Brief:
In the records below, begin at the line that has "(peers_table (w_store w))." and stop after the line that has "sw'.1 = sw.1."; quote those lines verbatim and nothing more.

==*==

Definition ClipboardPolicy_default : ClipboardPolicy := {|
  max_text_bytes := 2 * 1024 * 1024; max_image_bytes := 10 * 1024 * 1024; allow_images := true;
  allow_html := true; filter_sensitive := true; enabled := true |}.

Definition policy_validate (self : ClipboardPolicy) (content : ClipboardContent) (is_sensitive : bool) :
    result ClipboardError unit :=
  if negb (enabled self) then Err (BackendError "Clipboard synchronization is disabled")
  else if is_sensitive && filter_sensitive self then Err SensitiveContentBlocked
  else match content with
  | Text text =>
    if decide (max_text_bytes self < str_len text) then
      Err (OversizedPayload (str_len text) (max_text_bytes self))
    else Ok tt
  | Html html plain =>
    if negb (allow_html self) then Err (UnsupportedFormat "HTML format disabled by policy")
    else
      let total := html_len html plain in
      if decide (max_text_bytes self < total) then Err (OversizedPayload total (max_text_bytes self))
      else Ok tt
  | Image format data _ _ =>
    if negb (allow_images self) then
      Err (UnsupportedFormat ("Image format (" +:+ ImageFormat_debug format +:+ ") disabled by policy"))
    else if decide (max_image_bytes self < zlen data) then
      Err (OversizedPayload (zlen data) (max_image_bytes self))
    else Ok tt
  end.

Definition is_format_allowed (self : ClipboardPolicy) (format : ClipboardFormat) : bool :=
  match format with
  | FText | FRtf => true
  | FHtml => allow_html self
  | FImage _ => allow_images self
  end.

(** ** [guard.rs] *)

Record EchoGuard := {
  eg_capacity : nat; eg_history : list (array 32); eg_seen_hashes : gset (array 32);
  eg_sequences : gmap NodeId u64 }.

Definition EG_DEFAULT_CAPACITY : nat := 256.

Definition EchoGuard_new (capacity : nat) : EchoGuard :=
  let cap := if decide (capacity = 0%nat) then EG_DEFAULT_CAPACITY else capacity in
  {| eg_capacity := cap; eg_history := []; eg_seen_hashes := ∅; eg_sequences := ∅ |}.
Definition EchoGuard_default : EchoGuard := EchoGuard_new EG_DEFAULT_CAPACITY.

Definition should_suppress (self : EchoGuard) (hash : array 32) : bool :=
  bool_decide (hash ∈ eg_seen_hashes self).

Definition push_hash (hash : array 32) (self : EchoGuard) : EchoGuard :=
  if decide (hash ∈ eg_seen_hashes self) then self
  else
    let '(history, seen) :=
      if decide (eg_capacity self ≤ length (eg_history self))%nat then
        match eg_history self with
        | oldest :: rest => (rest, eg_seen_hashes self ∖ {[ oldest ]})
        | [] => ([], eg_seen_hashes self)
        end
      else (eg_history self, eg_seen_hashes self) in
    {| eg_capacity := eg_capacity self; eg_history := history ++ [hash];
       eg_seen_hashes := {[ hash ]} ∪ seen; eg_sequences := eg_sequences self |}.

Definition record_sent (hash : array 32) (self : EchoGuard) : EchoGuard := push_hash hash self.

Definition set_sequence (origin : NodeId) (sequence : u64) (self : EchoGuard) : EchoGuard :=
  {| eg_capacity := eg_capacity self; eg_history := eg_history self;
     eg_seen_hashes := eg_seen_hashes self;
     eg_sequences := <[origin := sequence]> (eg_sequences self) |}.

Definition record_received (origin : NodeId) (sequence : u64) (hash : array 32) (self : EchoGuard) :
    bool * EchoGuard :=
  if should_suppress self hash then (false, self)
  else
    let stale := match eg_sequences self !! origin with
                 | Some last_seq => bool_decide (sequence ≤ last_seq)
                 | None => false
                 end in
    if stale then (false, self)
    else (true, push_hash hash (set_sequence origin sequence self)).

Definition last_sequence (self : EchoGuard) (origin : NodeId) : option u64 :=
  eg_sequences self !! origin.
Definition guard_clear (self : EchoGuard) : EchoGuard :=
  {| eg_capacity := eg_capacity self; eg_history := []; eg_seen_hashes := ∅; eg_sequences := ∅ |}.

(** ** [backend/mod.rs] and [backend/memory.rs] *)

(** The trait [ClipboardBackend].  [backend_notices] is what its subscribers have
    been sent and not yet read. *)
Class ClipboardBackend (B : Type) := {
  get_content : st B ClipboardError (option ClipboardContent);
  set_content : ClipboardContent → st B ClipboardError unit;
  clear_content : st B ClipboardError unit;
  backend_notices : B → list ClipboardContent;
}.

(** What an engine relies on: a successful [set_content] is what [get_content]
    then returns, and the only thing its subscribers may be told is the content
    that was set; a failing one tells them nothing. *)
Class ClipboardBackendLaws (B : Type) `{ClipboardBackend B} := {
  set_get c b b' : set_content c b = (Ok tt, b') → (get_content b').1 = Ok (Some c);
  set_notices c b r b' : set_content c b = (r, b') →
    ∃ l, backend_notices b' = backend_notices b ++ l ∧ Forall (λ x, x = c) l;
  clear_get b b' : clear_content b = (Ok tt, b') → (get_content b').1 = Ok None;
}.

(** [RwLock] poisoning is the one way the in-memory backend fails. *)
Record MemoryClipboardBackend := {
  mb_content : option ClipboardContent; mb_poisoned : option string;
  mb_notices : list ClipboardContent }.
Definition MemoryClipboardBackend_new : MemoryClipboardBackend :=
  {| mb_content := None; mb_poisoned := None; mb_notices := [] |}.
Definition with_initial_content (content : ClipboardContent) : MemoryClipboardBackend :=
  {| mb_content := Some content; mb_poisoned := None; mb_notices := [] |}.

Definition memory_get_content : st MemoryClipboardBackend ClipboardError (option ClipboardContent) := λ b,
  (match mb_poisoned b with Some e => Err (BackendError e) | None => Ok (mb_content b) end, b).
Definition memory_set_content (content : ClipboardContent) : st MemoryClipboardBackend ClipboardError unit := λ b,
  match mb_poisoned b with
  | Some e => (Err (BackendError e), b)
  | None => (Ok tt, {| mb_content := Some content; mb_poisoned := None;
                       mb_notices := mb_notices b ++ [content] |})
  end.
Definition memory_clear : st MemoryClipboardBackend ClipboardError unit := λ b,
  match mb_poisoned b with
  | Some e => (Err (BackendError e), b)
  | None => (Ok tt, {| mb_content := None; mb_poisoned := None; mb_notices := mb_notices b |})
  end.

#[global] Instance memory_backend : ClipboardBackend MemoryClipboardBackend := {
  get_content := memory_get_content; set_content := memory_set_content;
  clear_content := memory_clear; backend_notices := mb_notices;
}.
#[global] Instance memory_backend_laws : ClipboardBackendLaws MemoryClipboardBackend.
Proof.
  split; cbn [get_content set_content clear_content backend_notices memory_backend];
    unfold memory_get_content, memory_set_content, memory_clear.
  - intros c [m [p|] l] b' E; by simplify_eq/=.
  - intros c [m [p|] l] r b' E; simplify_eq/=.
    + exists []. by rewrite app_nil_r.
    + exists [c]. split; [done|]. by constructor.
  - intros [m [p|] l] b' E; by simplify_eq/=.
Qed.

(** ** [engine.rs] *)

Inductive ClipboardSyncEvent :=
| LocalCopied (hash : array 32) (format : ClipboardFormat) (size : usize)
| OutgoingBroadcastReady (message : ClipboardMessage) (frame : DataFrame)
| RemoteApplied (origin : NodeId) (sequence : u64) (hash : array 32) (format : ClipboardFormat)
| EchoSuppressed (hash : array 32) (reason : string)
| Rejected (reason : string).
(** The documented behaviour of the calls, where the source makes them. *)
Class Win32Laws (W : Type) `{Win32 W} := {
  view : W → WinView;
  open_law w b w' : wv_open (view w) = false → OpenClipboard w = (b, w') →
    ∃ v, others (view w) v ∧ view w' = set_open b v;
  close_law w : view (CloseClipboard w) = set_open false (view w);
  empty_law w b w' : wv_open (view w) = true → EmptyClipboard w = (b, w') →
    if b then ∃ m, view w' = set_clip_mem None m (view w)
                   ∧ ∀ h, h ∈ wv_owned (view w) → m !! h = wv_mem (view w) !! h
    else view w' = view w;
  available_law w : IsClipboardFormatAvailable CF_UNICODETEXT w = bool_decide (is_Some (wv_clip (view w)));
  get_data_law w o w' : wv_open (view w) = true → GetClipboardData CF_UNICODETEXT w = (o, w') →
    view w' = view w ∧ (∀ h, o = Some h → wv_clip (view w) = Some h ∧ is_Some (wv_mem (view w) !! h));
  set_data_law w h b w' : wv_open (view w) = true → h ∈ wv_owned (view w) →
    SetClipboardData CF_UNICODETEXT h w = (b, w') →
    view w' = if b then set_clip_mem (Some h) (wv_mem (view w)) (set_owned (wv_owned (view w) ∖ {[h]}) (view w))
              else view w;
  alloc_law w n o w' : GlobalAlloc n w = (o, w') →
    match o with
    | None => view w' = view w
    | Some h => ∃ u, wv_mem (view w) !! h = None ∧ (h ∉ wv_owned (view w)) ∧ (h ∉ wv_locks (view w))
        ∧ n ≤ 2 * zlen u
        ∧ view w' = set_clip_mem (wv_clip (view w)) (<[h := u]> (wv_mem (view w)))
                      (set_owned ({[h]} ∪ wv_owned (view w)) (view w))
    end;
  free_law w h : h ∈ wv_owned (view w) →
    view (GlobalFree h w) = set_clip_mem (wv_clip (view w)) (delete h (wv_mem (view w)))
                              (set_owned (wv_owned (view w) ∖ {[h]}) (view w));
  lock_law w h b w' : GlobalLock h w = (b, w') →
    view w' = if b then set_locks ({[h]} ∪ wv_locks (view w)) (view w) else view w;
  unlock_law w h : view (GlobalUnlock h w) = set_locks (wv_locks (view w) ∖ {[h]}) (view w);
  size_law w h u : wv_mem (view w) !! h = Some u → GlobalSize h w / 2 = zlen u;
  read_law w h u i x : h ∈ wv_locks (view w) → wv_mem (view w) !! h = Some u → u !! i = Some x →
    mem_read h i w = x;
  write_law w h u l : h ∈ wv_locks (view w) → wv_mem (view w) !! h = Some u → (length l ≤ length u)%nat →
    view (mem_write h l w) = set_clip_mem (wv_clip (view w)) (<[h := l ++ drop (length l) u]> (wv_mem (view w)))
                               (view w);
  sleep_law w t : wv_open (view w) = false →
    ∃ v, others (view w) v ∧ view (Sleep t w) = set_slept (wv_slept (view w) + t) v;
  register_law w b w' : RegisterClassW w = (b, w') →
    view w' = if b then set_windows true (wv_windows (view w)) (wv_listeners (view w)) (view w) else view w;
  unregister_law w : view (UnregisterClassW w) = set_windows false (wv_windows (view w)) (wv_listeners (view w)) (view w);
  create_law w h w' : CreateWindowExW w = (h, w') →
    if decide (h = 0) then view w' = view w
    else (h ∉ wv_windows (view w)) ∧ (h ∉ wv_listeners (view w))
      ∧ view w' = set_windows (wv_class (view w)) ({[h]} ∪ wv_windows (view w)) (wv_listeners (view w)) (view w);
  destroy_law w h : view (DestroyWindow h w)
    = set_windows (wv_class (view w)) (wv_windows (view w) ∖ {[h]}) (wv_listeners (view w)) (view w);
  add_listener_law w h b w' : AddClipboardFormatListener h w = (b, w') →
    view w' = if b then set_windows (wv_class (view w)) (wv_windows (view w)) ({[h]} ∪ wv_listeners (view w)) (view w)
              else view w;
  remove_listener_law w h : view (RemoveClipboardFormatListener h w)
    = set_windows (wv_class (view w)) (wv_windows (view w)) (wv_listeners (view w) ∖ {[h]}) (view w);
  get_message_law w o w' : wv_open (view w) = false → GetMessageW w = (o, w') → others (view w) (view w');
  post_quit_law w : view (PostQuitMessage w) = view w;
  def_proc_law w m : m ≠ WM_CLOSE → m ≠ WM_DESTROY → view (DefWindowProcW m w) = view w;
}.
Lemma send_pairing_conn msg bs r t s (w : World B) :
  sent_as msg bs → w_io w = conn r t →
  on_world (send_pairing msg) (s, w) = (Ok tt, (s, set_io (conn r (t ++ bs)) w)).
Proof.
  intros (_ & d & Ed & _ & E) Hw. unfold on_world, zoom. simpl. unfold send_pairing, lift. rewrite Ed.
  erewrite st_bind_ok; [|reflexivity]. by rewrite (send_conn _ bs r t w E Hw).
Qed.

Lemma recv_pairing_conn `{!PostcardLaws Frame, !PostcardLaws PairingMessage} msg bs k t s (w : World B) :
  sent_as msg bs → w_io w = conn (bs ++ k) t →
  on_world recv_pairing (s, w) = (Ok msg, (s, set_io (conn k t) w)).
Proof.
  intros (Hm & d & Ed & Hv & E) Hw. unfold on_world, zoom. simpl.
  destruct (postcard_roundtrip msg Hm) as (payload & Ep & Dp).
  unfold pairing_to_data_frame in Ed. rewrite Ep in Ed. simplify_eq/=.
  unfold recv_pairing, recv_data_frame. cbn [recv_data_loop].
  erewrite st_bind_ok; cycle 1.
  { erewrite st_bind_ok; [|apply on_io_ok, (recv_frame_sent _ _ bs k Hv E); by rewrite Hw].
    simpl. reflexivity. }
  unfold lift, pairing_from_data_frame. simpl. rewrite Dp. simpl. by rewrite Hw.
Qed.

(** The last steps of a role whose peer answers as expected. *)
Lemma conclude_conn `{!PostcardLaws Frame, !PostcardLaws PairingMessage} session sas mine theirs p bm bt k t
    s (w : World B) :
  confirm session = Ok mine → (finalize theirs session).1 = Ok p →
  sent_as (Confirm mine) bm → sent_as (Confirm theirs) bt →
  w_io w = conn (bt ++ k) t → no_fault (w_store w) →
  ∃ w', conclude_pairing session sas (s, w) = (Ok sas, (with_session_state STrusted s, w'))
    ∧ w_io w' = conn k (t ++ bm)
    ∧ peers_table (w_store w') = upsert (peer_params p) (peers_table (w_store w)).
Proof.
  intros Hc Hf Hm Ht Hw Hnf. unfold conclude_pairing, lift. rewrite Hc. simpl.
  erewrite st_bind_ok; [|reflexivity].
  erewrite st_bind_ok; [|eapply (send_pairing_conn _ bm _ t); [exact Hm|exact Hw]].
  erewrite st_bind_ok; [|eapply (recv_pairing_conn _ bt k (t ++ bm)); [exact Ht|reflexivity]].
  cbv beta iota. rewrite Hf. cbn [map_err]. erewrite st_bind_ok; [|reflexivity].
  destruct (run_op_spec (OSave p) (w_store w)) as (st' & _ & [(E & Ht')|(e & _ & _ & Hh)]).
  - simpl in E. unfold on_world, zoom, st_map_err, on_store, mbind, st_bind. simpl. unfold zoom. simpl.
    rewrite E. eexists. split; [reflexivity|]. done.
  - unfold no_fault in Hnf. rewrite Hh in Hnf. naive_solver.
Qed.
End SessionLemmas.

Section Failing.
Context `{Ed25519}.

(** A failure of the ceremony keeps the session it met.  [keeps_session]: the
    session is the same however the computation ends; [fails_in]: when it fails. *)
Definition keeps_session {E A B} (m : st (ActiveSession * World B) E A) : Prop := ∀ sw, (m sw).2.1 = sw.1.
Definition fails_in {E A B} (m : st (ActiveSession * World B) E A) : Prop :=
  ∀ sw e sw', m sw = (Err e, sw') → sw'.1 = sw.1.

Lemma keeps_fails {E A B} (m : st (ActiveSession * World B) E A) : keeps_session m → fails_in m.
Proof. intros Hk sw e sw' Em. specialize (Hk sw). by rewrite Em in Hk. Qed.
Lemma fails_bind {E A C B} (m : st (ActiveSession * World B) E A) (f : A → st (ActiveSession * World B) E C) :
  keeps_session m → (∀ a, fails_in (f a)) → fails_in (mbind (M := st (ActiveSession * World B) E) f m).
Proof.
  intros Hm Hf sw e sw' Eb. specialize (Hm sw). unfold mbind, st_bind in Eb.
  destruct (m sw) as [[a|x] sw1]; cbn in Hm; [|by simplify_eq]. rewrite <-Hm. by apply (Hf a _ e).
Qed.
Lemma on_world_keeps {A B} (m : st (World B) SessionError A) : keeps_session (on_world m).
Proof. intros [s w]. unfold on_world, zoom. cbn. by destruct (m w). Qed.
Lemma lift_keeps {E A B} (r : result E A) : keeps_session (B := B) (lift r).
Proof. by intros [s w]. Qed.
End Failing.

Lemma conclude_fails `{Ed25519, Sha256, Blake3, Hex, Postcard Frame, Postcard PairingMessage,
    Debug PairingMessage, ClipboardBackend B} ps sas : fails_in (B := B) (conclude_pairing ps sas).
Proof.
  unfold conclude_pairing. apply fails_bind; [apply lift_keeps|intros c].
  apply fails_bind; [apply on_world_keeps|intros _]. apply fails_bind; [apply on_world_keeps|intros [| |pc|reason]];
    try by (apply keeps_fails; intros [? ?]).
  apply fails_bind; [apply lift_keeps|intros tp]. by apply fails_bind; [apply on_world_keeps|intros []].
Qed.

(** The ceremony of either role, to its end. *)
Lemma execute_pairing_outcome `{Ed25519, Sha256, Blake3, Hex, Postcard Frame, Postcard PairingMessage,
    Debug PairingMessage, ClipboardBackend B}
    (is_initiator : bool) (confirmer : SasVerification → string → bool) (nonce : array 32) (t t' : u64)
    (s : ActiveSession) (w : World B) :
  let '(r, (s', w')) := execute_pairing is_initiator confirmer nonce t t' (s, w) in
  pairing_outcome (local_identity s) nonce w r s' w'
  ∧ ∀ sas, r = Ok sas → confirmer sas (remote_name s) = true.
Proof.
  unfold execute_pairing. unfold mbind at 1, st_bind at 1, set_state at 1, modify.
  unfold mbind at 1, st_bind at 1, self, gets. simpl. set (s0 := with_session_state SPairing s).
  assert (∀ e (w1 : World B), io_only w w1 →
    pairing_outcome (local_identity s) nonce w (Err e) s0 w1
    ∧ ∀ sas, Err (E := SessionError) e = Ok sas → confirmer sas (remote_name s) = true) as Herr.
  { intros e w1 (Hs & Hc & Hf). split; [|done]. split_and!; [done..|by rewrite Hs|by left]. }
  destruct is_initiator.
  - pose proof (on_world_quiet (send_pairing (Request (new_initiator (local_identity s) (local_name s)
      (local_device_type s) nonce t).2)) s0 w (send_pairing_only _ _)) as [[Hq1 _] Hs1].
    unfold mbind at 1, st_bind at 1. simpl in Hq1, Hs1 |- *.
    destruct (on_world (send_pairing _) (s0, w)) as [[[]|e] [s1 w1]]; simpl in *; subst s1; [|auto].
    pose proof (on_world_quiet recv_pairing s0 w1 (recv_pairing_only _)) as [[Hq2 _] Hs2].
    unfold mbind at 1, st_bind at 1.
    destruct (on_world recv_pairing (s0, w1)) as [[msg|e] [s2 w2]]; simpl in *; subst s2;
      [|apply Herr; by etrans].
    assert (io_only w w2) as Hw2 by (by etrans).
    destruct msg as [rq|resp|c|reason]; try (by apply Herr).
    set (s_i := (new_initiator (local_identity s) (local_name s) (local_device_type s) nonce t).1).
    pose proof (reach_response s_i resp t' (reach_initiator _ _ _ _ _)) as Hreach.
    pose proof (receive_response_cases resp t' s_i) as Hrc.
    change (initiator_receive_response resp t' _) with (initiator_receive_response resp t' s_i).
    destruct (initiator_receive_response resp t' s_i) as [[sas|e] s_i']; simpl in *; [|by apply Herr].
    destruct Hrc as (Hsas & Hk & Hn). unfold mbind, st_bind, lift, map_err. simpl.
    pose proof (answered_outcome s_i' sas (confirmer sas (remote_name s)) (local_identity s) nonce s0 w2 w
      Hreach Hsas Hk Hn eq_refl Hw2) as Ha.
    destruct ((if negb (confirmer sas (remote_name s)) then reject_pairing
      else conclude_pairing s_i' sas) (s0, w2)) as [r [s' w']].
    destruct Ha as [Ha Hy]. split; [done|]. intros x Hx. destruct (Hy x Hx) as [-> ->]. done.
  - pose proof (on_world_quiet recv_pairing s0 w (recv_pairing_only _)) as [[Hq1 _] Hs1].
    unfold mbind at 1, st_bind at 1. simpl in Hq1, Hs1.
    destruct (on_world recv_pairing (s0, w)) as [[msg|e] [s1 w1]]; simpl in *; subst s1; [|auto].
    destruct msg as [rq|resp|c|reason]; try (by apply Herr).
    unfold mbind at 1, st_bind at 1, lift, map_err.
    destruct (new_responder _ _ _ _ _ _) as [[[s_r resp] sas]|e] eqn:Er; [|by apply Herr].
    pose proof (new_responder_fields _ _ _ _ _ _ _ _ _ Er) as (Hsas & Hk & Hn).
    apply reach_responder in Er.
    pose proof (on_world_quiet (send_pairing (Response resp)) s0 w1 (send_pairing_only _ _)) as [[Hq2 _] Hs2].
    unfold mbind at 1, st_bind at 1. simpl in Hq2, Hs2.
    destruct (on_world (send_pairing (Response resp)) (s0, w1)) as [[[]|e] [s2 w2]]; simpl in *; subst s2;
      [|apply Herr; by etrans].
    assert (io_only w w2) as Hw2 by (by etrans).
    pose proof (answered_outcome s_r sas (confirmer sas (remote_name s)) (local_identity s) nonce s0 w2 w
      Er Hsas Hk Hn eq_refl Hw2) as Ha.
    destruct ((if negb (confirmer sas (remote_name s)) then reject_pairing
      else conclude_pairing s_r sas) (s0, w2)) as [r [s' w']].
    destruct Ha as [Ha Hy]. split; [done|]. intros x Hx. destruct (Hy x Hx) as [-> ->]. done.
Qed.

==*==

Answer to the problem:
    ∧ peers_table (w_store w') = upsert (peer_params p) (peers_table (w_store w)).
Proof.
  intros Hc Hf Hm Ht Hw Hnf. unfold conclude_pairing, lift. rewrite Hc. simpl.
  erewrite st_bind_ok; [|reflexivity].
  erewrite st_bind_ok; [|eapply (send_pairing_conn _ bm _ t); [exact Hm|exact Hw]].
  erewrite st_bind_ok; [|eapply (recv_pairing_conn _ bt k (t ++ bm)); [exact Ht|reflexivity]].
  cbv beta iota. rewrite Hf. cbn [map_err]. erewrite st_bind_ok; [|reflexivity].
  destruct (run_op_spec (OSave p) (w_store w)) as (st' & _ & [(E & Ht')|(e & _ & _ & Hh)]).
  - simpl in E. unfold on_world, zoom, st_map_err, on_store, mbind, st_bind. simpl. unfold zoom. simpl.
    rewrite E. eexists. split; [reflexivity|]. done.
  - unfold no_fault in Hnf. rewrite Hh in Hnf. naive_solver.
Qed.
End SessionLemmas.

Section Failing.
Context `{Ed25519}.

(** A failure of the ceremony keeps the session it met.  [keeps_session]: the
    session is the same however the computation ends; [fails_in]: when it fails. *)
Definition keeps_session {E A B} (m : st (ActiveSession * World B) E A) : Prop := ∀ sw, (m sw).2.1 = sw.1.
Definition fails_in {E A B} (m : st (ActiveSession * World B) E A) : Prop :=
  ∀ sw e sw', m sw = (Err e, sw') → sw'.1 = sw.1.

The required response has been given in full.